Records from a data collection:
# # # # # # #

(* ===== verification/PortReplay.v ===== *)
(** * Port accesses recorded and replayed

    The macro around a port access is the macro of [PhysMem] on the machine's part
    of the state, so what [PhysReplay] shows of device calls holds for ports. *)

From S2P Require Import Prelude CFile CString HostMem RamList Radix PhysPages PhysView RRTypes PandaCallbacks.
From S2P Require Import RRState RRQueue RRFormat RRReplay RRReplayInv RRRecord RRSession IOMem PhysMem PhysMemFacts PhysReplay.
From S2P Require Import IOPort FlatView MemRegion RegionIO.
Local Open Scope Z_scope.

Section PortReplay.
Context `{TargetPhys} `{TargetEndian} `{Machine} `{HostAlloc} `{!HostAllocLaws} `{PhysSpace} `{!Devices}.
Context `{!KvmEventfd} `{!RegionThunks}.

(** The state with another record/replay part. *)
Definition with_rr (r : rr_state) (s : mt_state) : mt_state := set_mt_mm (set_mm_rr r (mt_mm s)) s.
Abbreviation mt_rr_of s := (mm_rr (mt_mm s)).

Lemma in_mm_bind {A B} (m : MM A) (k : A → MM B) s : in_mm (m ≫= k) s = (in_mm m ≫= λ a, in_mm (k a)) s.
Proof. unfold in_mm, mbind, M_bind. by destruct (m (mt_mm s)). Qed.

Lemma in_mm_gets {A B} (f : mem_state → A) (k : A → MM B) s : in_mm (gets f ≫= k) s = in_mm (k (f (mt_mm s))) s.
Proof. unfold in_mm. by rewrite bind_gets. Qed.

Lemma in_mm_ret {A} (a : A) s : in_mm (mret a) s = Ok a s.
Proof. unfold in_mm, mret, M_ret. by destruct s. Qed.

Lemma mt_rr_bind {A B} (m : RR A) (k : A → MT B) s a r :
  m (mt_rr_of s) = Ok a r → (mt_rr m ≫= k) s = k a (with_rr r s).
Proof. intros E. unfold mt_rr, mbind, M_bind, in_mm, in_rr. by rewrite E. Qed.

Lemma in_mm_rr {A B} (m : RR A) (k : A → MM B) s : in_mm (in_rr m ≫= k) s = (mt_rr m ≫= λ a, in_mm (k a)) s.
Proof. apply in_mm_bind. Qed.

Lemma bind_cong {S A B} (m m' : M S A) (k k' : A → M S B) s :
  m s = m' s → (∀ a t, k a t = k' a t) → (m ≫= k) s = (m' ≫= k') s.
Proof. intros E Hk. unfold mbind, M_bind. rewrite E. by destruct (m' s). Qed.

(** In a replay the action is not performed. *)
Lemma port_macro_replay {A} perform (action : MT A) (mma : MM A) ra rp loc s :
  rr_mode (mt_rr_of s) = RR_REPLAY →
  mt_record_or_replay perform action ra rp loc s = in_mm (mm_record_or_replay perform mma ra rp loc) s.
Proof.
  intros Hm. unfold mt_record_or_replay, mm_record_or_replay. rewrite bind_gets, in_mm_gets, Hm.
  unfold mt_rr. rewrite in_mm_bind. apply bind_cong; [done|]. intros _ t1. rewrite in_mm_bind. apply bind_cong; [done|]. intros _ t2.
  rewrite bind_gets, in_mm_gets, in_mm_bind. apply bind_cong; [done|]. intros _ t3.
  rewrite bind_gets, in_mm_gets, in_mm_bind. apply bind_cong; [done|]. by intros _ t4.
Qed.

(** While recording it is performed once, with the flag for nested accesses set. *)
Lemma port_macro_record {A} perform (action : MT A) (mma : MM A) ra rp loc s :
  rr_mode (mt_rr_of s) = RR_RECORD → rr_record_in_progress (mt_rr_of s) = false → cpu_single_env (mt_rr_of s) = true →
  (∃ l f, recording (mt_rr_of s) l f) →
  (∀ r, (∃ l f, recording r l f) → rr_record_in_progress r = true → action (with_rr r s) = in_mm mma (with_rr r s)) →
  mt_record_or_replay perform action ra rp loc s = in_mm (mm_record_or_replay perform mma ra rp loc) s.
Proof.
  intros Hm Hn Hc (l & f & Hrec) Ha. unfold mt_record_or_replay, mm_record_or_replay.
  rewrite !bind_gets, !in_mm_gets, Hm, !bind_gets, !in_mm_gets, Hn, !in_mm_rr.
  rewrite !(mt_rr_bind (modify (set_rr_record_in_progress true)) _ s () _ eq_refl).
  set (s1 := with_rr _ s). rewrite !in_mm_rr, !(mt_rr_bind (modify (set_rr_skipped_callsite_location loc)) _ s1 () _ eq_refl).
  set (s2 := with_rr _ s1). rewrite !in_mm_rr, !(mt_rr_bind _ _ s2 () _ (set_point_ok (mt_rr_of s2) Hc)).
  match goal with |- (action ≫= _) (with_rr ?x _) = _ => set (r := x); change (with_rr r s2) with (with_rr r s) end.
  rewrite in_mm_bind. apply bind_cong; [apply Ha; [exists l, f; by eapply recording_ext|done]|]. intros a t. rewrite in_mm_rr. apply bind_cong; [done|]. intros _ t1.
  rewrite in_mm_rr. apply bind_cong; [done|]. intros _ t2. by rewrite in_mm_ret.
Qed.

(** ** What the functions of the ports do *)

Lemma no_dma perform (v : Z) s : in_mm (do_dma perform [];; mret v) s = Ok v s.
Proof. unfold in_mm. cbn [do_dma]. rewrite bind_ret. by destruct s. Qed.

Lemma do_dma_app perform ws1 ws2 s : do_dma perform (ws1 ++ ws2) s = (do_dma perform ws1;; do_dma perform ws2) s.
Proof.
  revert s. induction ws1 as [|w ws1 IH]; intros s; [done|]. cbn [do_dma app]. rewrite bind_assoc.
  apply bind_ext. intros _ s' _. apply IH.
Qed.

Section Functions.
Context (dev : RegionDevices) (perform : rr_event → MM ()) (s : mt_state).

(** The function the table has for [address] writes [ws] to guest memory and
    returns [v], whenever it is called during the recording; where there is none,
    [absent] says what is done instead. *)
Definition function_does (absent : list dma_write → Z → Prop) (index address : Z) (ws : list dma_write) (v : Z) : Prop :=
  match ioport_read_table (mt_ports s) !! (index, address) with
  | Some f => ∀ t, mt_ports t = mt_ports s → (∃ l f, recording (mt_rr_of t) l f) →
      rr_record_in_progress (mt_rr_of t) = true →
      call_port_read (RD:=dev) f (ioport_opaque (mt_ports s) !! address) address t
      = in_mm (do_dma perform ws;; mret v) t
  | None => absent ws v
  end.

(** A byte that nobody has reads as ones, a long word, too; a word that nobody has
    is the bytes of the two ports, the second one wrapped around at the last port. *)
Definition nothing (ones : Z) (ws : list dma_write) (v : Z) : Prop := ws = [] ∧ v = ones.
Definition byte_does : Z → list dma_write → Z → Prop := function_does (nothing 255) 0.
Definition port_does (index address : Z) : list dma_write → Z → Prop :=
  function_does (λ ws v,
    if index =? 0 then nothing 255 ws v
    else if index =? 1 then
      ∃ ws1 v1 ws2 v2, byte_does address ws1 v1 ∧ byte_does (Z.land (address + 1) IOPORTS_MASK) ws2 v2 ∧
        ws = ws1 ++ ws2 ∧ v = Z.lor v1 (wrap 32 (Z.shiftl v2 8))
    else nothing (2 ^ 32 - 1) ws v) index address.

(** Inside of a recorded access a byte is read by its function, and nothing more. *)
Lemma nested_byte_read t a ws v :
  mt_ports t = mt_ports s → (∃ l f, recording (mt_rr_of t) l f) → rr_record_in_progress (mt_rr_of t) = true →
  0 ≤ a < MAX_IOPORTS → byte_does a ws v →
  ioport_read_as (RD:=dev) perform default_ioport_readb 0 a t = in_mm (do_dma perform ws;; mret v) t.
Proof.
  intros Hp Hr Hn Ha Hd. unfold ioport_read_as.
  assert (Hin : in_pt (port_in a) t = Ok () t).
  { unfold in_pt, port_in. rewrite assert_true by (apply Z.ltb_lt; lia). by destruct t. }
  rewrite (bind_Ok _ _ _ _ _ Hin), bind_gets. unfold mt_record_or_replay. rewrite bind_gets.
  destruct Hr as (l & f & Hr). rewrite (rec_mode _ _ _ Hr), bind_gets, Hn, Hp.
  unfold byte_does, function_does in Hd. unfold port_read_action.
  destruct (ioport_read_table (mt_ports s) !! (0, a)) as [fn|].
  - rewrite bind_gets, Hp. apply Hd; eauto.
  - destruct Hd as [-> ->]. unfold default_ioport_readb. by rewrite no_dma.
Qed.

Lemma action_does r index a ws v :
  ram_ok (mm_ram (mt_mm s)) → Forall (source_ok (mt_mm s)) ws →
  (∃ l f, recording r l f) → rr_record_in_progress r = true → 0 ≤ a < MAX_IOPORTS → port_does index a ws v →
  port_read_action (RD:=dev) (default_read (RD:=dev) perform index)
    (ioport_read_table (mt_ports s) !! (index, a)) a (with_rr r s)
  = in_mm (do_dma perform ws;; mret v) (with_rr r s).
Proof.
  intros Hok Hws Hr Hn Ha Hd. unfold port_does, function_does in Hd. unfold port_read_action.
  destruct (ioport_read_table (mt_ports s) !! (index, a)) as [fn|]; [rewrite bind_gets; by apply Hd|].
  unfold default_read. destruct (index =? 0).
  { destruct Hd as [-> ->]. unfold default_ioport_readb. by rewrite no_dma. }
  destruct (index =? 1).
  2: { destruct Hd as [-> ->]. unfold default_ioport_readl. by rewrite no_dma. }
  destruct Hd as (ws1 & v1 & ws2 & v2 & Hd1 & Hd2 & -> & ->). apply Forall_app in Hws as [Hw1 Hw2].
  unfold default_ioport_readw.
  assert (Hlog : logging r = true).
  { destruct Hr as (l & f & Hr). unfold logging, rr_in_record. rewrite (rec_mode _ _ _ Hr), Hn. done. }
  destruct (do_dma_ok perform ws1 (mt_mm (with_rr r s)) Hok) as (m1 & E1 & F1 & L1 & _).
  { unfold rr_calm. simpl. destruct Hr as (l & f & Hr). rewrite (rec_mode _ _ _ Hr). eauto. }
  { eapply Forall_impl; [exact Hw1|]. intros w [[? ? ?] ? ?]. split; [by split|done..]. }
  unfold rr_wrote in L1. simpl in L1. rewrite Hlog in L1.
  erewrite bind_Ok; [|rewrite (nested_byte_read (with_rr r s) a ws1 v1) by done; unfold in_mm; by rewrite (bind_Ok _ _ _ _ _ E1)].
  assert (Hmask : 0 ≤ Z.land (a + 1) IOPORTS_MASK < MAX_IOPORTS).
  { change IOPORTS_MASK with (Z.ones 16). rewrite Z.land_ones by lia. apply Z.mod_pos_bound. lia. }
  unfold mbind at 1, M_bind at 1.
  rewrite (nested_byte_read (set_mt_mm m1 (with_rr r s)) (Z.land (a + 1) IOPORTS_MASK) ws2 v2) by (first [done|destruct L1 as [L2 _ _ L5 (? & ? & ? & ? & _ & L6 & _)]; first [by rewrite L5|eauto]]).
  unfold in_mm, mbind, M_bind. cbn [mt_mm set_mt_mm]. rewrite do_dma_app. unfold mbind, M_bind.
  rewrite E1. by destruct (do_dma perform ws2 m1).
Qed.

End Functions.

(** ** The theorem *)

(** C22. A read of a port recorded on one machine and replayed on another, for every
    size of access and every entry of the table. The function of the port writes
    guest memory any number of times and returns a value; a byte or long word
    without a function reads as ones; a word without a function of its own is read
    as the two bytes of its ports, each by its own function or as ones, with the
    writes of both ([port_does]). Exactly these writes and the one value go to the
    log, no entry for the bytes of a word. The replay returns the value whatever the
    devices of the replaying machine are, and ends with the guest memory of the
    recording. The machines begin at the same point with the same page table and
    memory, and the writes go to RAM. *)
Theorem port_read_replayed (dev1 dev2 : RegionDevices) perform depth s t index address ws v rest :
  0 ≤ address < MAX_IOPORTS → port_does dev1 perform s index address ws v →
  ram_ok (mm_ram (mt_mm s)) → Forall (source_ok (mt_mm s)) ws → (∃ l f, recording (mt_rr_of s) l f) →
  rr_record_in_progress (mt_rr_of s) = false → cpu_single_env (mt_rr_of s) = true →
  let items := device_items (pp_of (first_cpu (mt_rr_of s))) RR_CALLSITE_IOPORT_READ In4 ws v in
  rep_state (mt_rr_of t) (items ++ rest) → pp_of (first_cpu (mt_rr_of t)) = pp_of (first_cpu (mt_rr_of s)) →
  ram_ok (mm_ram (mt_mm t)) → Forall (target_ok (mt_mm t)) ws →
  mm_map (mt_mm t) = mm_map (mt_mm s) → view_agree (ram_view (mm_ram (mt_mm t))) (ram_view (mm_ram (mt_mm s))) →
  ∃ s1 t1,
    ioport_read (RD:=dev1) perform index address s = Ok v s1 ∧
    log_grew (mt_rr_of s) (mt_rr_of s1) items ∧
    ioport_read (RD:=dev2) (perform_call (S depth)) index address t = Ok v t1 ∧
    rep_state (mt_rr_of t1) rest ∧
    view_agree (ram_view (mm_ram (mt_mm t1))) (ram_view (mm_ram (mt_mm s1))).
Proof.
  intros Hb Hact Hs Hws Hrec Hn Hcpu items Hrep Hpp Ht Hwt Hmap Hv.
  destruct (dma_recorded perform ws (mt_mm s) In4 v RR_CALLSITE_IOPORT_READ Hs Hws Hrec Hn Hcpu) as (m1 & E1 & G1 & _ & _ & M1 & V1).
  unfold items in Hrep. rewrite <-Hpp in Hrep.
  destruct (dma_performed depth ws (mt_mm t) In4 v RR_CALLSITE_IOPORT_READ rest (do_dma perform ws;; mret v) rr_input_4 Hrep Ht Hwt)
    as (m2 & E2 & R2 & _ & M2 & V2).
  cbn [rr_input] in E1, E2.
  assert (Hin : ∀ x : mt_state, in_pt (port_in address) x = Ok () x).
  { intros x. unfold in_pt, port_in. rewrite assert_true by (apply Z.ltb_lt; lia). by destruct x. }
  exists (set_mt_mm m1 s), (set_mt_mm m2 t). split_and!; try done.
  - unfold ioport_read, ioport_read_as. rewrite (bind_Ok _ _ _ _ _ (Hin s)), bind_gets.
    destruct Hrec as (l & f & Hrec). erewrite port_macro_record;
      [|apply Hrec|done|done|eauto|intros r Hr Hnr; by apply action_does]. unfold in_mm. by rewrite E1.
  - unfold ioport_read, ioport_read_as. rewrite (bind_Ok _ _ _ _ _ (Hin t)), bind_gets.
    rewrite (port_macro_replay _ _ (do_dma perform ws;; mret v)) by apply (replay_inv_mode _ _ (ps_inv _ _ Hrep)).
    unfold in_mm. by rewrite E2.
  - simpl. eapply view_agree_trans; [exact V2|]. rewrite Hmap.
    eapply view_agree_trans; [by apply dma_view_agree|]. intros x Hx. symmetry. by apply V1.
Qed.

End PortReplay.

# # # # # # #

Say how many lines of the records contain the word "guest", and give no other output.

3